Give the number of lines in the data that hold the string "KConflict". Nothing else is needed.

(Stored data)
== Segment start ==

(* ===== verification/GoErrors.v ===== *)
(** * Errors

    Go's [error] values as the provider builds and inspects them: plain errors,
    errors wrapped with [fmt.Errorf("...: %w", err)] or [errors.Wrap], the
    Kubernetes API errors that [apierrors] classifies, the gRPC status errors of
    the CSI driver, and [PermissionDeniedError] of [pkg/cloud/errors.go].

    The provider tests errors in two ways, both modelled: through the chain
    ([errors.As]) and through the text ([strings.Contains(err.Error(), ...)]). *)

From S2P Require Import Prelude.

(** The classes of Kubernetes API errors the code tells apart. *)
Inductive kube_reason := KNotFound | KConflict | KAlreadyExists | KOther.

(** The gRPC codes the CSI driver uses. *)
Inductive code :=
| InvalidArgument | NotFound | FailedPrecondition | OutOfRange | Internal | Unimplemented.

Inductive error : Type :=
| ErrNew (msg : string)
| ErrWrap (msg : string) (err : error)
| ErrKube (reason : kube_reason) (msg : string)
| ErrStatus (c : code) (msg : string)
| PermissionDeniedError (ResourceType UUID : string) (StatusCode : Z) (User : string)
    (Err : error).

#[global] Instance kube_reason_eq_dec : EqDecision kube_reason.
Proof. solve_decision. Defined.
#[global] Instance code_eq_dec : EqDecision code.
Proof. solve_decision. Defined.
#[global] Instance error_eq_dec : EqDecision error.
Proof. solve_decision. Defined.

(** The names [google.golang.org/grpc/codes] gives to the codes. *)
Definition code_String (c : code) : string :=
  match c with
  | InvalidArgument => "InvalidArgument"
  | NotFound => "NotFound"
  | FailedPrecondition => "FailedPrecondition"
  | OutOfRange => "OutOfRange"
  | Internal => "Internal"
  | Unimplemented => "Unimplemented"
  end.

(** [err.Error()] *)
Fixpoint Error (e : error) : string :=
  match e with
  | ErrNew msg => msg
  | ErrWrap msg err => msg +:+ ": " +:+ Error err
  | ErrKube _ msg => msg
  | ErrStatus c msg => "rpc error: code = " +:+ code_String c +:+ " desc = " +:+ msg
  | PermissionDeniedError rt uuid sc user err =>
      "permission denied: user " +:+ user +:+ " cannot access " +:+ rt +:+ " " +:+ uuid
      +:+ " (HTTP " +:+ itoa sc +:+ "): " +:+ Error err
  end.

(** [errors.Unwrap] *)
Definition Unwrap (e : error) : option error :=
  match e with
  | ErrWrap _ err => Some err
  | PermissionDeniedError _ _ _ _ err => Some err
  | _ => None
  end.

Definition NewPermissionDeniedError (resourceType uuid : string) (statusCode : Z)
    (user : string) (err : error) : error :=
  PermissionDeniedError resourceType uuid statusCode user err.

(** [errors.As(err, &pde)]: the first [PermissionDeniedError] of the chain. *)
Fixpoint GetPermissionDeniedError (e : error) : option error :=
  match e with
  | PermissionDeniedError _ _ _ _ _ => Some e
  | ErrWrap _ err => GetPermissionDeniedError err
  | _ => None
  end.

Definition IsPermissionDeniedError (e : error) : bool :=
  match GetPermissionDeniedError e with Some _ => true | None => false end.

(** [apierrors.IsNotFound] and its siblings, which look through wrapping. *)
Fixpoint kube_reason_of (e : error) : kube_reason :=
  match e with
  | ErrKube r _ => r
  | ErrWrap _ err => kube_reason_of err
  | PermissionDeniedError _ _ _ _ err => kube_reason_of err
  | _ => KOther
  end.

Definition IsNotFound (e : error) : bool := bool_decide (kube_reason_of e = KNotFound).
Definition IsConflict (e : error) : bool := bool_decide (kube_reason_of e = KConflict).
Definition IsAlreadyExists (e : error) : bool :=
  bool_decide (kube_reason_of e = KAlreadyExists).

(** Values returned together with an error: [(v, nil)] or [(nil, err)]. *)
Inductive result (A : Type) : Type :=
| Ok (a : A)
| Err (e : error).
Arguments Ok {A} a.
Arguments Err {A} e.

Definition is_Ok {A} (r : result A) : bool := match r with Ok _ => true | Err _ => false end.

(** Wrapping keeps the text and the chain of the wrapped error visible. *)
Lemma Error_wrap_Contains msg err sub :
  Contains (Error err) sub = true -> Contains (Error (ErrWrap msg err)) sub = true.
Proof. intros H. simpl. by do 2 apply Contains_app_l. Qed.

Lemma IsPermissionDenied_wrap msg err :
  IsPermissionDeniedError (ErrWrap msg err) = IsPermissionDeniedError err.
Proof. done. Qed.

(** The wrappings an error is below, outermost first. *)
Fixpoint wrap_all (msgs : list string) (err : error) : error :=
  match msgs with [] => err | m :: ms => ErrWrap m (wrap_all ms err) end.

(** [IsPermissionDeniedError] decides whether some number of [Unwrap] steps
    reaches a [PermissionDeniedError]. *)
Inductive in_chain : error -> error -> Prop :=
| in_chain_here e : in_chain e e
| in_chain_unwrap e e' e'' : Unwrap e = Some e' -> in_chain e' e'' -> in_chain e e''.

#[export] Hint Constructors in_chain : core.

Definition is_pde (e : error) : Prop :=
  match e with PermissionDeniedError _ _ _ _ _ => True | _ => False end.

Lemma GetPermissionDeniedError_chain e pde :
  GetPermissionDeniedError e = Some pde -> in_chain e pde /\ is_pde pde.
Proof.
  induction e as [|m e IH| | |]; simpl; intros H; simplify_eq.
  - destruct (IH H) as [Hc Hp]. split; [|done]. by eapply in_chain_unwrap.
  - by split; [constructor|].
Qed.

Lemma IsPermissionDeniedError_complete e pde :
  in_chain e pde -> is_pde pde -> IsPermissionDeniedError e = true.
Proof.
  unfold IsPermissionDeniedError.
  induction 1 as [e|e e' e'' Hu Hc IH]; intros Hp; [by destruct e|].
  destruct e; simplify_eq/=; auto.
Qed.

(** The test for permission errors looks through any number of wrappings:
    it holds exactly when a chain of [Unwrap] steps reaches a
    [PermissionDeniedError], which is then what [GetPermissionDeniedError]
    returns from the chain. *)
Theorem IsPermissionDeniedError_spec e :
  (IsPermissionDeniedError e = true <-> exists pde, in_chain e pde /\ is_pde pde) /\
  (forall pde, GetPermissionDeniedError e = Some pde -> in_chain e pde /\ is_pde pde).
Proof.
  split; [split|].
  - unfold IsPermissionDeniedError. destruct (GetPermissionDeniedError e) as [pde|] eqn:H; [|done].
    intros _. exists pde. by apply GetPermissionDeniedError_chain.
  - intros (pde & Hc & Hp). by eapply IsPermissionDeniedError_complete.
  - apply GetPermissionDeniedError_chain.
Qed.
(** The size [CreateVolume] asks for, or the status it answers. *)
Definition volume_size (cr : option CapacityRange) : result Z :=
  let size := DefaultVolumeSize in
  let checked :=
    match cr with
    | None => Ok size
    | Some r =>
        let size := if decide (RequiredBytes r > 0)%Z then RequiredBytes r else size in
        if decide (LimitBytes r > 0 /\ size > LimitBytes r)%Z then
          Err (ErrStatus OutOfRange
                 ("requested size " +:+ itoa size +:+ " exceeds limit " +:+ itoa (LimitBytes r)))
        else Ok size
    end in
  match checked with
  | Err e => Err e
  | Ok size =>
      let size := if decide (size < MinVolumeSize)%Z then MinVolumeSize else size in
      if decide (size > MaxVolumeSize)%Z then
        Err (ErrStatus OutOfRange
               ("requested size " +:+ itoa size +:+ " exceeds maximum " +:+ itoa MaxVolumeSize))
      else Ok size
  end.

(** ** Helper functions *)

Definition isValidVolumeCapability (d : Driver) (cap : VolumeCapability) : bool :=
  if GetBlock cap then true
  else match GetMount cap with
       | Some _ => existsb (fun m => bool_decide (cap_mode cap = m)) (volumeCaps d)
       | None => false
       end.

Definition findDriveByName (cl : SdkClient) (name : string) : go (result (option Drive.t)) :=
  let* r := cloud cl DrivesList in
  match r with
  | SdkErr _ err => Ret (Err err)
  | SdkOk drives => Ret (Ok (find (fun d => bool_decide (Drive.Name d = name)) drives))
  end.

Definition channel (controller unit_ : Z) : string := itoa controller +:+ ":" +:+ itoa unit_.

(** The channels the loops of [findNextDeviceChannel] try, in their order. *)
Definition data_channels : list string :=
  controller ← seqZ 1 202; unit_ ← seqZ 0 3; [channel controller unit_].
(* ===== verification/LoadBalancer.v ===== *)
(** * The load-balancer controller

    [ccm/controllers/loadbalancer_controller.go]: hands the public IPs of the
    user's pools to the LoadBalancer services of the tenant cluster.  The mutable
    fields of the controller are the record [LoadBalancerController], passed
    through every method; the controller has one goroutine, which runs
    [discoverOwnedIPs] and [syncLoadBalancers] one at a time, so that its mutex
    never arbitrates between two of them.

    Tokens come from the token service (Auth.v), tags, IPs and servers from direct
    HTTP requests, services, endpoints, nodes and pods from the Kubernetes API.
    Request URLs are taken to be well-formed. *)

From S2P Require Import Prelude Effects GoErrors ApiTypes World.

Definition AnnotationIPPoolType : string := "cloudsigma.com/ip-pool".
Definition IPPoolStatic : string := "static".
Definition IPPoolDynamic : string := "dynamic".

Record LoadBalancerController := {
  UserEmail : string;
  Region : string;
  ClusterName : string;
  Disabled : bool;
  staticIPs : list string;
  dynamicIPs : list string;
  ipAssignments : gmap string string;
  serviceIPs : gmap string string;
  manualModeNodes : gset string
}.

== Segment end ==

● **Response**
2